**Required action:** Below are some records; output exactly the lines from the line with "(** * DevShare" to the line with "when it comes;", both ends kept, and nothing more.

-- Opening Marker --

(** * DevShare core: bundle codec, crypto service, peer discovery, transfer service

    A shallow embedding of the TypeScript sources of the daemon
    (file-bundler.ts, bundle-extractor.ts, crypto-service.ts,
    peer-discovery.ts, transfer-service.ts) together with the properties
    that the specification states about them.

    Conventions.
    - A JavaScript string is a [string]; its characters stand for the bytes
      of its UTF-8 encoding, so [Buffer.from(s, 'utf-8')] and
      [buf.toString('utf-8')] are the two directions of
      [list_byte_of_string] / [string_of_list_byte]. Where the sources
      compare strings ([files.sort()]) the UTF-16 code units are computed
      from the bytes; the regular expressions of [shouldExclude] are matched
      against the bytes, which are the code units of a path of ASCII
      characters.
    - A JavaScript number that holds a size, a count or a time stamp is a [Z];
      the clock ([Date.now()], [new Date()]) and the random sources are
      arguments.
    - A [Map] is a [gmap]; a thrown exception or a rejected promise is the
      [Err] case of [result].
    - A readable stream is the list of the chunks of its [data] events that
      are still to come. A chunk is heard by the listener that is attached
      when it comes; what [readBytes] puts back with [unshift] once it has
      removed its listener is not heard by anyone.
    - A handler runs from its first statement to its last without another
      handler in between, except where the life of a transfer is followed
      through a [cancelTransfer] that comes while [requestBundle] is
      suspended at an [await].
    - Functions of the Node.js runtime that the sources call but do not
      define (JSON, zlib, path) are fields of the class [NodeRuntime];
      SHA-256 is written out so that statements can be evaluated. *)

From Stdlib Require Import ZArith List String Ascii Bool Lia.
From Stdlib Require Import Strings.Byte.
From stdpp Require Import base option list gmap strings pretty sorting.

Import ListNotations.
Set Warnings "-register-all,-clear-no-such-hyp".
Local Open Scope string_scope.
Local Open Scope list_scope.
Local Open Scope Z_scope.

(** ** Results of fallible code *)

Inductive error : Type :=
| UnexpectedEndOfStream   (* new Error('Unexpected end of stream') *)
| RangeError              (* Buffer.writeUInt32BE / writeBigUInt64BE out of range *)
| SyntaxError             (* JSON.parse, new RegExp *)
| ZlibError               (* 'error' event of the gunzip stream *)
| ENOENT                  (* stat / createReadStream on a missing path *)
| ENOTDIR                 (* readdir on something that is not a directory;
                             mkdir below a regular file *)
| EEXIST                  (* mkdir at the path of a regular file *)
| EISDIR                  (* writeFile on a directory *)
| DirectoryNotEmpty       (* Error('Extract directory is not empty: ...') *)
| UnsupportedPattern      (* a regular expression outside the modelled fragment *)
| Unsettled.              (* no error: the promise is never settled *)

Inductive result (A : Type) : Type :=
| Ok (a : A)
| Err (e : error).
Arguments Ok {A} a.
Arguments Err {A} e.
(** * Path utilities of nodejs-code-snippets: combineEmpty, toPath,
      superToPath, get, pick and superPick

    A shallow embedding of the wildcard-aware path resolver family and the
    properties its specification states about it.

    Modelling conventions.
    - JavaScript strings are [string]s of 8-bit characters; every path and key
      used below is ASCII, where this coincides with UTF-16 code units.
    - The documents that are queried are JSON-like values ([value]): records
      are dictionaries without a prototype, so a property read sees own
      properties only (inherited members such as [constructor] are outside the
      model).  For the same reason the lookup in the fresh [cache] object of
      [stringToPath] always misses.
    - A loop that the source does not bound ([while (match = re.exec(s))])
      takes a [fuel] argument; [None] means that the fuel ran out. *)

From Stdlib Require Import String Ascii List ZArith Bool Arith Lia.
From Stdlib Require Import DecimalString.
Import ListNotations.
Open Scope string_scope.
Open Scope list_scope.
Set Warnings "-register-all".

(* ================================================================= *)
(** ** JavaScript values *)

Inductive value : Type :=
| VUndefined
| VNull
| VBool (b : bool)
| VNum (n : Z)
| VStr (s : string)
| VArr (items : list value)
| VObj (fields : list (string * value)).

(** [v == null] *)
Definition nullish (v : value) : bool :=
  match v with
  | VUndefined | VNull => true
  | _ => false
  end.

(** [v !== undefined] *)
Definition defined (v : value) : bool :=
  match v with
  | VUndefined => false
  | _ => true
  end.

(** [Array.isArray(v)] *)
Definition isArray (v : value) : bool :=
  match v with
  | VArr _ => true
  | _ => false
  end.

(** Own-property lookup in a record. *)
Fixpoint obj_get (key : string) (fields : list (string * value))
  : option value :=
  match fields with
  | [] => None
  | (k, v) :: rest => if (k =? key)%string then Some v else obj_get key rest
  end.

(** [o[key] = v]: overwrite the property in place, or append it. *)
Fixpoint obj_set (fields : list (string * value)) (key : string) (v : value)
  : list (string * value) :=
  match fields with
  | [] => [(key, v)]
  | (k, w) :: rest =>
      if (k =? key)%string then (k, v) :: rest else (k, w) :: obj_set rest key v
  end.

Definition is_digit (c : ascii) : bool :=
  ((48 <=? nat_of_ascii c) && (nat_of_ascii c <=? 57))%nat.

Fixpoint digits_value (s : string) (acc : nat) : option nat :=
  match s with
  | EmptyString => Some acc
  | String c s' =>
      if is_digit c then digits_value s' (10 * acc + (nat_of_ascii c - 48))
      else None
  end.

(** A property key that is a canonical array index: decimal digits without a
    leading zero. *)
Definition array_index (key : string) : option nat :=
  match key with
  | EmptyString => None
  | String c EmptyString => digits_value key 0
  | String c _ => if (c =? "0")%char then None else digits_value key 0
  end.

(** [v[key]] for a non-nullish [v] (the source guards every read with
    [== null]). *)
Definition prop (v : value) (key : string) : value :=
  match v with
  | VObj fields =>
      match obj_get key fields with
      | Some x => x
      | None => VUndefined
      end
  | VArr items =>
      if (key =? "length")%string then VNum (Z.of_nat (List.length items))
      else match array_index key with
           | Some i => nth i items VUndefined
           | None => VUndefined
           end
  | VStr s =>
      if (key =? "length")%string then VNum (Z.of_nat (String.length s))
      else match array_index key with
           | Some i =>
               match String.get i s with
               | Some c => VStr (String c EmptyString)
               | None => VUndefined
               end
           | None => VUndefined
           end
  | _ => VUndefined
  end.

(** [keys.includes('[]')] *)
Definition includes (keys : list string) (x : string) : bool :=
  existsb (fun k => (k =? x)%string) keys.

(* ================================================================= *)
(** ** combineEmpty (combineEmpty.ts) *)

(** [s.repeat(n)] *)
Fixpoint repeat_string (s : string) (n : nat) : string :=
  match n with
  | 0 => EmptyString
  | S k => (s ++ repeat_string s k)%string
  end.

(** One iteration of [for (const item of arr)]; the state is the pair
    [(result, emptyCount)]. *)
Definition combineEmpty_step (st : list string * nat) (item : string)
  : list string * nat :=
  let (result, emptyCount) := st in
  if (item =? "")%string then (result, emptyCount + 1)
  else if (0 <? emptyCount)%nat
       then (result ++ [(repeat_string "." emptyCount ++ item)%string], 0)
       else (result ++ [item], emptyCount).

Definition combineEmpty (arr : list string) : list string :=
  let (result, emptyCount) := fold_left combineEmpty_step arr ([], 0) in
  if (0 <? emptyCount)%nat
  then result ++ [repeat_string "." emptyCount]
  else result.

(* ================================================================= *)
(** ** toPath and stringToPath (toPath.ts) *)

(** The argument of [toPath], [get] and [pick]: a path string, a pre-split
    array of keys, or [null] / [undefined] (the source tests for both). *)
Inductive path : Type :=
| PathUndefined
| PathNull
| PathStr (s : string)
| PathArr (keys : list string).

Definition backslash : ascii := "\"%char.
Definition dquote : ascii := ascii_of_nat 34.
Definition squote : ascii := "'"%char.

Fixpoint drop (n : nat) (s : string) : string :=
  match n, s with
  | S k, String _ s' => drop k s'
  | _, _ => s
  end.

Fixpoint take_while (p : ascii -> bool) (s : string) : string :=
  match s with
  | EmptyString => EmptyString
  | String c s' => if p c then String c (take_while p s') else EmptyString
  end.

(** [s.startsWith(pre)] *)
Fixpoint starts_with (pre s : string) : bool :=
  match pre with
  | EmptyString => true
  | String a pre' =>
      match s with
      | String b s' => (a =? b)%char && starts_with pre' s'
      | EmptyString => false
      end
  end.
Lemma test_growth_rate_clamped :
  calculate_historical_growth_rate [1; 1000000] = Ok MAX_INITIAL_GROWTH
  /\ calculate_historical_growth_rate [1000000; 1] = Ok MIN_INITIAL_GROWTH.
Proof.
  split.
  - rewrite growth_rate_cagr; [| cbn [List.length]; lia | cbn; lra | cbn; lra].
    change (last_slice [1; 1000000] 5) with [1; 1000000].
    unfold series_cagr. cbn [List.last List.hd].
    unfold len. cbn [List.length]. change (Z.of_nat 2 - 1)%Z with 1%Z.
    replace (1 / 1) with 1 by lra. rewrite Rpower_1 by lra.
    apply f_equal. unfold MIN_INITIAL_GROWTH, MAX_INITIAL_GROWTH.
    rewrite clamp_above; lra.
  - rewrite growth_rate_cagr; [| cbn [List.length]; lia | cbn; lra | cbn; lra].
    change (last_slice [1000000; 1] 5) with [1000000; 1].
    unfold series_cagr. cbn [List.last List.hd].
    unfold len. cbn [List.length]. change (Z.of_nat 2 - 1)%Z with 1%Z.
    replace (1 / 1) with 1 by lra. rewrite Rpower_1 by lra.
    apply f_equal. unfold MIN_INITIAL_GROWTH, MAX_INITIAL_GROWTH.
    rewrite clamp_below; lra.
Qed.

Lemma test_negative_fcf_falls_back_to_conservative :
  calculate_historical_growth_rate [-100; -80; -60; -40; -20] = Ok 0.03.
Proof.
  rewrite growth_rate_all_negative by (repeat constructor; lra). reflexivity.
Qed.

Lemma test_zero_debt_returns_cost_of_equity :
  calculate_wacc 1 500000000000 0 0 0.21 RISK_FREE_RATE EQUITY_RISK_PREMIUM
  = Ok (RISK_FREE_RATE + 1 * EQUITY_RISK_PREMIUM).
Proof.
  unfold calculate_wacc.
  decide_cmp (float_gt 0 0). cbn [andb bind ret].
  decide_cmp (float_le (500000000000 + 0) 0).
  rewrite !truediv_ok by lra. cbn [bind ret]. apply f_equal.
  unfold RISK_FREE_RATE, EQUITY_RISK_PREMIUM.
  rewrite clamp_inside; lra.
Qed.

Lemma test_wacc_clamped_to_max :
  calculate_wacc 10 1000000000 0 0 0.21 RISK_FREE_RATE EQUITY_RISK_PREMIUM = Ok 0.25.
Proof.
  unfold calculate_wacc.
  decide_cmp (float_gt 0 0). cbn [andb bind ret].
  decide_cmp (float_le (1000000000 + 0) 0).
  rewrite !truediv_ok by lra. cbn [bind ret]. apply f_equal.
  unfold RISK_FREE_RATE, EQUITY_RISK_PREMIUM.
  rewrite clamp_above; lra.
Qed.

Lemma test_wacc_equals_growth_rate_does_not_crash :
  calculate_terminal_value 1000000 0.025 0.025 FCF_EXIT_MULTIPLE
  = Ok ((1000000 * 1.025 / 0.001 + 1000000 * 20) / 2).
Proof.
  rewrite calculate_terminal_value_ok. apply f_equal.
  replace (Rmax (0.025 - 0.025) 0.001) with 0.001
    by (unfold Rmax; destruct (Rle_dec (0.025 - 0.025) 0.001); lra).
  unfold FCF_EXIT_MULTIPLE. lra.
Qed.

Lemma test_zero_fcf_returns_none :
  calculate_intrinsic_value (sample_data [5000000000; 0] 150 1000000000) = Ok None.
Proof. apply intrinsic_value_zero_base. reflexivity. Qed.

-- Closing Marker --
-- Opening Marker --

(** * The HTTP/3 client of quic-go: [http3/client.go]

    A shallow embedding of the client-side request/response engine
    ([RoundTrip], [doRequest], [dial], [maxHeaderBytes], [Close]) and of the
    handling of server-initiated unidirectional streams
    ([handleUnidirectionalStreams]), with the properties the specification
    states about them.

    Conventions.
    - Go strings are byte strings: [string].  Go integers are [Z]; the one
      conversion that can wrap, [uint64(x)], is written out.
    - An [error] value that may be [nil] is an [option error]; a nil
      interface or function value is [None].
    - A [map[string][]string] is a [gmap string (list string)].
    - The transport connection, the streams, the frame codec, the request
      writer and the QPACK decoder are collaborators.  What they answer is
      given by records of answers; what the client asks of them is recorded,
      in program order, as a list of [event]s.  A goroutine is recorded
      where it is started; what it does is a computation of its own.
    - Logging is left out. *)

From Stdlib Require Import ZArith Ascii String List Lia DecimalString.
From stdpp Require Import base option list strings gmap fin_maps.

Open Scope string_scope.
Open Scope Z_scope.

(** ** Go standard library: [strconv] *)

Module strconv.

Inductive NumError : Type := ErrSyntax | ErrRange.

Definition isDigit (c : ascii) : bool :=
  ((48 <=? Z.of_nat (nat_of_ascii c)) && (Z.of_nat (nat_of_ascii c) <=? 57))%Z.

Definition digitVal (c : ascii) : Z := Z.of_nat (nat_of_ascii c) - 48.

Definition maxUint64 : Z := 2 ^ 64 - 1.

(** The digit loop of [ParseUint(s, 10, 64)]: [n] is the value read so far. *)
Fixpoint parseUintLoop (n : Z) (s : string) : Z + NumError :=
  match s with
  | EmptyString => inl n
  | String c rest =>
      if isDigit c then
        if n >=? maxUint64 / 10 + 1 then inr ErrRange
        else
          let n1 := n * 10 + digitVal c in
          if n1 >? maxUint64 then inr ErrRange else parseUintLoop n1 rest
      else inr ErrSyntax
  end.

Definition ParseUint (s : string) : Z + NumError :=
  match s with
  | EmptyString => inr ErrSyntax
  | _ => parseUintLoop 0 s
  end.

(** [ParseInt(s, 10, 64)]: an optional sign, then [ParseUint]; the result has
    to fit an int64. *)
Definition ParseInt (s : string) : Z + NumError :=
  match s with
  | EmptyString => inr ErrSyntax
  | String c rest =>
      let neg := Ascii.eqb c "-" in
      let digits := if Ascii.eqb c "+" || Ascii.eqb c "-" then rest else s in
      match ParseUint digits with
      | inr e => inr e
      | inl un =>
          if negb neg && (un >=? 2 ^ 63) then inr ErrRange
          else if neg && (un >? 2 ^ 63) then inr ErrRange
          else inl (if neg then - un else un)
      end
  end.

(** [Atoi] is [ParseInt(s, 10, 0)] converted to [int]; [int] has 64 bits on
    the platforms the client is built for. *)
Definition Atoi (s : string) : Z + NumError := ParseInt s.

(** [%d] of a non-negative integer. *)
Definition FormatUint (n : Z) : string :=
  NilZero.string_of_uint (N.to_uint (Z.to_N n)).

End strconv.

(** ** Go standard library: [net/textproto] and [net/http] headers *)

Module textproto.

-- Closing Marker --

**Answer box:**
(** * DevShare core: bundle codec, crypto service, peer discovery, transfer service

    A shallow embedding of the TypeScript sources of the daemon
    (file-bundler.ts, bundle-extractor.ts, crypto-service.ts,
    peer-discovery.ts, transfer-service.ts) together with the properties
    that the specification states about them.

    Conventions.
    - A JavaScript string is a [string]; its characters stand for the bytes
      of its UTF-8 encoding, so [Buffer.from(s, 'utf-8')] and
      [buf.toString('utf-8')] are the two directions of
      [list_byte_of_string] / [string_of_list_byte]. Where the sources
      compare strings ([files.sort()]) the UTF-16 code units are computed
      from the bytes; the regular expressions of [shouldExclude] are matched
      against the bytes, which are the code units of a path of ASCII
      characters.
    - A JavaScript number that holds a size, a count or a time stamp is a [Z];
      the clock ([Date.now()], [new Date()]) and the random sources are
      arguments.
    - A [Map] is a [gmap]; a thrown exception or a rejected promise is the
      [Err] case of [result].
    - A readable stream is the list of the chunks of its [data] events that
      are still to come. A chunk is heard by the listener that is attached
      when it comes; what [readBytes] puts back with [unshift] once it has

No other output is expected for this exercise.